MacDailyNews Take: All systems go for iPhone X!


  1. I swear there are so many analysts who are claiming how no one in China is going to be buying iPhones because of how much better Huawei, Oppo, Vivo, Xiaomi, et. al, smartphones are when compared to iPhones.

    I must admit even I had my doubts as the Chinese seem to be in love with that darn WeChat app which can work with any crappy smartphone. Tencent is growing in value like a freaking bamboo plant.

    I’ll be happy if even those Chinese consumers who own iPhones are upgrading. I can’t count on any Android smartphone users to switch. There’s just so darn much Android smartphone competition in China and they can easily undercut the iPhone in pricing just to get rid of inventory. I don’t know what Apple can do if Chinese smartphone companies are going to practically give their smartphones away to stop consumers from buying iPhones. There doesn’t seem to be any simple solution for something like that.

    There still too much doom and gloom for Apple and I wish Apple could do something about it. Hopefully, that repatriated overseas cash might be a cure for Apple’s “woes,” but there are analysts who say it won’t be.

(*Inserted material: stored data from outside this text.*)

(* ===== verification/BatchFacts.v ===== *)
(** * Batches: nothing lost, nothing tried twice, and always an end *)

From Stdlib Require Import Ascii String.
From S2P Require Import Prelude GoStd Errors Registry Batch.

Local Open Scope Z_scope.

(** ** Counting *)

(** The connections in the hands of workers, and the values they are to send. *)
Definition running (w : worker) : list ptr :=
  match w with Running conn => [conn] | _ => [] end.
Definition reporting (w : worker) : list (option error) :=
  match w with Reporting e => [e] | _ => [] end.
Definition live (w : worker) : bool := match w with Exited => false | _ => true end.

Definition fed (f : feeder) : list ptr :=
  match f with Feeding rest | Cancelling _ rest => rest | _ => [] end.
Definition cancelling (f : feeder) : list (option error) :=
  match f with Cancelling e _ => [e] | _ => [] end.

Definition fate_result (x : fate) : option error :=
  match x with Ran e | Skipped e => e end.

Definition oks (l : list (option error)) : Z := zlen (filter (λ e, e = None) l).
Definition errs (l : list (option error)) : list error := omap id l.

(** The invariant of both batches over [connections]. *)
Record batch_ok (kind : batch_kind) (connections : list ptr) (n : Z) (b : batch) : Prop := {
  bo_conns : (b_log b).*1 ++ (b_workers b ≫= running) ++ fed (b_feeder b) ≡ₚ connections;
  bo_results : fate_result <$> (b_log b).*2
    ≡ₚ (b_workers b ≫= reporting) ++ cancelling (b_feeder b) ++ b_results b ++ b_taken b;
  bo_ok : b_ok b = oks (b_taken b);
  bo_failed : b_failed b = zlen (errs (b_taken b));
  bo_samples : b_samples b = take 4 (errs (b_taken b));
  bo_workers : length (b_workers b) = Z.to_nat n;
  bo_cap : b_resultsCap b = n;
  bo_wg : b_wg b = zlen (filter (λ w, live w = true) (b_workers b));
  bo_jobs : b_jobsClosed b = match b_feeder b with Waiting | Closed => true | _ => false end;
  bo_resc : b_resultsClosed b = match b_feeder b with Closed => true | _ => false end;
  bo_exited : Exited ∈ b_workers b → b_jobsClosed b = true;
  bo_closed : b_feeder b = Closed → Forall (λ w, w = Exited) (b_workers b);
  bo_returned : b_returned b = true → b_feeder b = Closed ∧ b_results b = [];
  bo_send : kind = SendBatch →
    cancelling (b_feeder b) = [] ∧ ∀ conn x, (conn, x) ∈ b_log b → ∃ e, x = Ran e;
  bo_skipped : ∀ conn e, (conn, Skipped e) ∈ b_log b → is_Some e;
}.

(** Replacing worker [i] in a concatenation over the workers. *)
Lemma bind_insert {A B} (f : A → list B) (l : list A) i x y :
  l !! i = Some x → ∃ fr, l ≫= f ≡ₚ f x ++ fr ∧ <[i := y]> l ≫= f ≡ₚ f y ++ fr.
Proof.
  intros Hi. exists ((take i l ≫= f) ++ (drop (S i) l ≫= f)).
  rewrite insert_take_drop by (by eapply lookup_lt_Some).
  rewrite <- (take_drop_middle l i x Hi) at 1. rewrite !bind_app. cbn.
  split; apply Permutation_app_swap_app.
Qed.

Lemma elem_of_insert_inv {A} (l : list A) i x y : y ∈ <[i := x]> l → y = x ∨ y ∈ l.
Proof.
  intros (j & Hj)%list_elem_of_lookup. apply list_lookup_insert_Some in Hj as [(_ & -> & _)|[_ Hj]].
  - by left.
  - right. by eapply list_elem_of_lookup_2.
Qed.
(** ** The wait group *)

(** The owner of [c] goes from one state to another, and the wait group with it. *)
Lemma HI_owner s c a a' n t :
  HI s (HOwner c a :: t) →
  zlen (active_of (HOwner c a')) = n + zlen (active_of (HOwner c a)) →
  (registered_at s c → may_register s c a → may_register s c a') →
  (n = 0 ∨ n = -1 ∨ h_shuttingDown s = false) →
  HI (set_active (h_active s + n) s) (HOwner c a' :: t).
Proof.
  intros HI0 Hn Hmay Hdown. pose proof (zlen_nonneg (active_of (HOwner c a'))).
  assert (Hact : h_active s + n = zlen (active_of (HOwner c a')) + zlen (t ≫= active_of)).
  { rewrite (hi_active _ _ _ _ _ HI0), bind_cons, zlen_app. lia. }
  assert (Hge : 0 ≤ h_active s + n) by (pose proof (zlen_nonneg (t ≫= active_of)); lia).
  assert (Hother : ∀ o : htok, (∀ c' a, o ≠ HOwner c' a) → o ∈ HOwner c a' :: t → o ∈ HOwner c a :: t).
  { intros o Ho [->|?]%elem_of_cons; [by destruct (Ho c a')|by right]. }
  assert (Hzero : h_shuttingDown s = true → h_active s = 0 → h_active s + n = 0).
  { intros Hs Hz. destruct Hdown as [->|[->|?]]; [lia|lia|congruence]. }
  destruct HI0. constructor; auto.
  - intros c' a0 [[= -> ->]|?]%elem_of_cons; [apply (hi_owner c a); left|].
    apply (hi_owner c' a0). by right.
  - intros c' . specialize (hi_owners c'). cbn in hi_owners |- *. by destruct (Nat.eqb c' c).
  - intros c' Hc. destruct (hi_registered c' Hc) as (a0 & [[= -> ->]|?]%elem_of_cons & ?).
    + exists a'. split; [left|auto].
    + exists a0. split; [by right|done].
  - by rewrite bind_cons, zlen_app.
  - cbn. rewrite hi_panicked. apply Z.ltb_ge. lia.
  - intros Hs. destruct (hi_drained Hs) as [[o [?|?]%elem_of_cons]|?]; [done| |by right].
    left. exists o. by right.
  - intros b Hb. destruct (hi_down b) as [Hs Hz]; [by apply Hother|]. cbn. auto.
  - cbn. intros Hd. destruct (hi_done Hd). auto.
Qed.

Lemma HI_owner_same s c a a' t :
  HI s (HOwner c a :: t) → zlen (active_of (HOwner c a')) = zlen (active_of (HOwner c a)) →
  (registered_at s c → may_register s c a → may_register s c a') → HI s (HOwner c a' :: t).
Proof.
  intros HI0 Hn Hmay. pose proof (HI_owner s c a a' 0 t HI0 ltac:(lia) Hmay ltac:(by left)) as H.
  eapply HI_quiet; [|exact H]. constructor; try done; cbn.
  - lia.
  - rewrite (Z.add_0_r (h_active s)). pose proof (hi_active _ _ _ _ _ HI0) as Ha.
    rewrite (proj2 (Z.ltb_ge _ _)); [by rewrite orb_false_r|]. rewrite Ha. apply zlen_nonneg.
Qed.

Lemma ends_add_active {B} c t (g : unit → Mo B) :
  Ends (HOwner c Counted :: HAdmit false :: t) (g tt) →
  Ends (HOwner c Outside :: HAdmit false :: t) (proc_bind g (add_active 1)).
Proof.
  intros Hg s fr HI0 [] s' [= ->]%list_elem_of_singleton.
  destruct (admit_known _ _ _ s _ false HI0) as [_ Hdown]; [right; left|].
  split; [intros ?; congruence|]. exists (HOwner c Counted :: HAdmit false :: t). split; [|done].
  apply (HI_owner s c Outside Counted 1 (HAdmit false :: t ++ fr) HI0); [done|done|auto].
Qed.

Lemma ends_finish {B} c t (g : unit → Mo B) :
  Ends (HOwner c Outside :: t) (g tt) → Ends (HOwner c Removed :: t) (proc_bind g finishConnection).
Proof.
  intros Hg s fr HI0 [] s' [= ->]%list_elem_of_singleton. split.
  - intros ?. cbn. split_and!; [done|lia|done].
  - exists (HOwner c Outside :: t). split; [|done].
    apply (HI_owner s c Removed Outside (-1) (t ++ fr) HI0); [done|done|auto].
Qed.

(** ** The snapshot of shutdown *)

Lemma ends_set_down {B} t b (g : unit → Mo B) :
  Ends (HDraining None :: HDown false :: t) (g tt) →
  Ends (HAdmit b :: t) (proc_bind g (modify (set_shuttingDown true))).
Proof.
  intros Hg s fr HI0 [] s' [= ->]%list_elem_of_singleton. split; [by intros ?|].
  exists (HDraining None :: HDown false :: t). split; [|done].
  destruct (admit_unique _ _ _ s (HAdmit b) b (t ++ fr) HI0 eq_refl) as (Hone & Hmu & _).
  assert (Hother : ∀ o, o ∈ t ++ fr → o ∈ (HAdmit b :: t) ++ fr) by (intros; by right).
  destruct HI0. constructor; auto.
  - intros c a [?|[?|Ho]%elem_of_cons]%elem_of_cons; [done..|]. apply (hi_owner c a). auto.
  - intros c Hc. destruct (hi_registered c Hc) as (a & [?|?]%elem_of_cons & ?); [done|].
    exists a. split; [by do 2 right|done].
  - cbn. rewrite Hmu. by rewrite Hone.
  - intros o [[= ->]|[?|Ho]%elem_of_cons]%elem_of_cons; [by split|done|].
    split; [done|]. apply hi_covers. auto.
  - intros p c [?|[?|Ho]%elem_of_cons]%elem_of_cons; [done..|]. split; [done|]. apply hi_entry. auto.
  - intros _. left. exists None. left.
  - intros q [?|[[= ->]|Ho]%elem_of_cons]%elem_of_cons; [done| |].
    + done.
    + split; [done|]. apply hi_down. auto.
  - cbn. intros Hd. destruct (hi_done Hd). done.
Qed.

(** Knowing the connections behind a range, entry by entry. *)
Definition entries_of s (range : list (string * ptr)) : list (ptr * ptr) :=
  (λ kp, (kp.2, e_conn (entry_at (h_registry s) kp.2))) <$> range.

Definition nonnil (l : list ptr) : list ptr := filter (λ c, is_nil c = false) l.

Lemma nonnil_cons c l : nonnil (c :: l) = if is_nil c then nonnil l else c :: nonnil l.
Proof. unfold nonnil. rewrite filter_cons. destruct (is_nil c); by case_decide. Qed.

Lemma registered_nonnil s L c : HI s L → registered_at s c → c ≠ nil.
Proof.
  intros HI0 (k & p & e & Hk & Hp & <-). destruct (hi_reg _ _ _ _ _ HI0) as (kn & _ & HR).
  destruct (ri_conns _ _ _ _ HR k p Hk) as (e' & Hp' & Hc & _). congruence.
Qed.

(** Shutdown learns which connections are registered. *)
Lemma HI_covers s l (es : list (ptr * ptr)) t :
  HI s (HDraining None :: t) →
  (∀ c, registered_at s c → c ∈ l) →
  (∀ p c, (p, c) ∈ es → ∃ e, r_entries (h_registry s) !! p = Some e ∧ e_conn e = c) →
  HI s (HDraining (Some l) :: entry_tokens es ++ t).
Proof.
  intros HI0 Hl Hes. destruct (hi_covers _ _ _ _ _ HI0 None) as [Hs _]; [left|].
  assert (Hsame : ∀ {A} (f : htok → list A), f (HDraining (Some l)) = f (HDraining None) →
    (∀ p c, f (HEntry p c) = []) → (HDraining (Some l) :: entry_tokens es ++ t) ≫= f = (HDraining None :: t) ≫= f).
  { intros A f Hf Hf'. rewrite !bind_cons, bind_app, Hf. by rewrite entry_tokens_bind. }
  destruct HI0. constructor; rewrite ?Hsame by done; auto.
  - intros c cs. rewrite Hsame by done. auto.
  - intros c. rewrite Hsame by done. auto.
  - intros c a [?|[([p c'] & ? & _)%list_elem_of_fmap|Ho]%elem_of_app]%elem_of_cons; [done|done|].
    apply (hi_owner c a). by right.
  - intros c. rewrite Hsame by done. auto.
  - intros c Hc. destruct (hi_registered c Hc) as (a & [?|?]%elem_of_cons & ?); [done|].
    exists a. split; [|done]. right. apply elem_of_app. by right.
  - intros o [[= ->]|[([p c] & ? & _)%list_elem_of_fmap|Ho]%elem_of_app]%elem_of_cons; [|done|].
    + split; [done|]. intros l' [= <-] c Hc. right. auto.
    + apply hi_covers. by right.
  - intros p c [?|[([p' c'] & [= -> ->] & Hin)%list_elem_of_fmap|Ho]%elem_of_app]%elem_of_cons; [done| |].
    + split; [done|]. by apply Hes.
    + apply hi_entry. by right.
  - intros _. left. exists (Some l). left.
  - intros q [?|[([p c'] & ? & _)%list_elem_of_fmap|Ho]%elem_of_app]%elem_of_cons; [done|done|].
    apply hi_down. by right.
Qed.

(** The loop that reads the connections. *)
Lemma ends_read_conns {B} (es : list (ptr * ptr)) (range : list (string * ptr)) acc t
    (g : list ptr → Mo B) :
  Forall2 (λ kp pc, kp.2 = pc.1 ∧ pc.1 ≠ nil ∧ HEntry pc.1 pc.2 ∈ t) range es →
  Ends t (g (acc ++ nonnil es.*2)) →
  Ends t (proc_bind g (on_registry (fold_each range acc (λ connections '(_, entry),
    conn <- entry_conn entry ;;;
    mret (if is_nil conn then connections else connections ++ [conn]))))).
Proof.
  intros Hes. revert acc. induction Hes as [|[k p] [p' c] range es (Hp & Hnil & Hin) Hes IH]; intros acc Hg.
  - cbn in Hg |- *. by rewrite app_nil_r in Hg.
  - cbn in Hp, Hnil, Hin. subst p'. cbn [fold_each].
    destruct p as [|p]; [done|]. cbn [entry_conn is_nil Nat.eqb nil].
    intros s fr HI0 x s' [= -> ->]%list_elem_of_singleton. split; [by intros ?|].
    exists t. split; [by destruct s|].
    assert (Hc : e_conn (entry_at (h_registry s) (S p)) = c).
    { destruct (hi_entry _ _ _ _ _ HI0 (S p) c) as (_ & e & He & <-); [set_solver|].
      unfold entry_at. by rewrite He. }
    cbn [proc_bind mret proc_mret]. rewrite Hc. apply IH.
    change (((S p, c) :: es).*2) with (c :: es.*2) in Hg. rewrite nonnil_cons in Hg.
    destruct (is_nil c); [done|]. by rewrite <- app_assoc.
Qed.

Whatever.

  2. Lot’s of Chinese own BMW, Ferrari and other luxury products, Asians are known for envying western iconic brands, luxury travel and world class media even though they don’t own real estate. Apple is not in this for maximum market share, but for middle class buyers and maximum profit margin, Apple will do well in the long run.

    1. It’s much the same in India, which has a population almost as big as China, but growing faster. There is a very upwardly mobile middle class in both countries and they aspire to display their wealth and success by being seen using premium western brands. A locally made Android phone certainly works satisfactorily for WeChat, but it will never have the cachet associated with an iPhone.

      Prestige counts for a lot in those societies. Apple only needs to sell to a small proportion of those huge populations in order to create a massive market.

      As one who has spent lot of time in both China and India, the levels of poverty are all too visible, but equally you can’t help but notice the numbers of their populations with expensive tastes.

      Closer to home, if you live or visit anywhere where international tourists like to go, you must have noticed how many Chinese tourists are everywhere these days. That is something which has only happened comparatively recently and it’s important to remember that travel is not cheap for Chinese people.

      I was surprised to be in rural Germany recently and see signs in shop windows written in Chinese trying to entice Chinese visitors to buy their goods. They used to have signs like that in English for the Brits and Americans, but presumably they reckon that the Chinese are now a more lucrative market.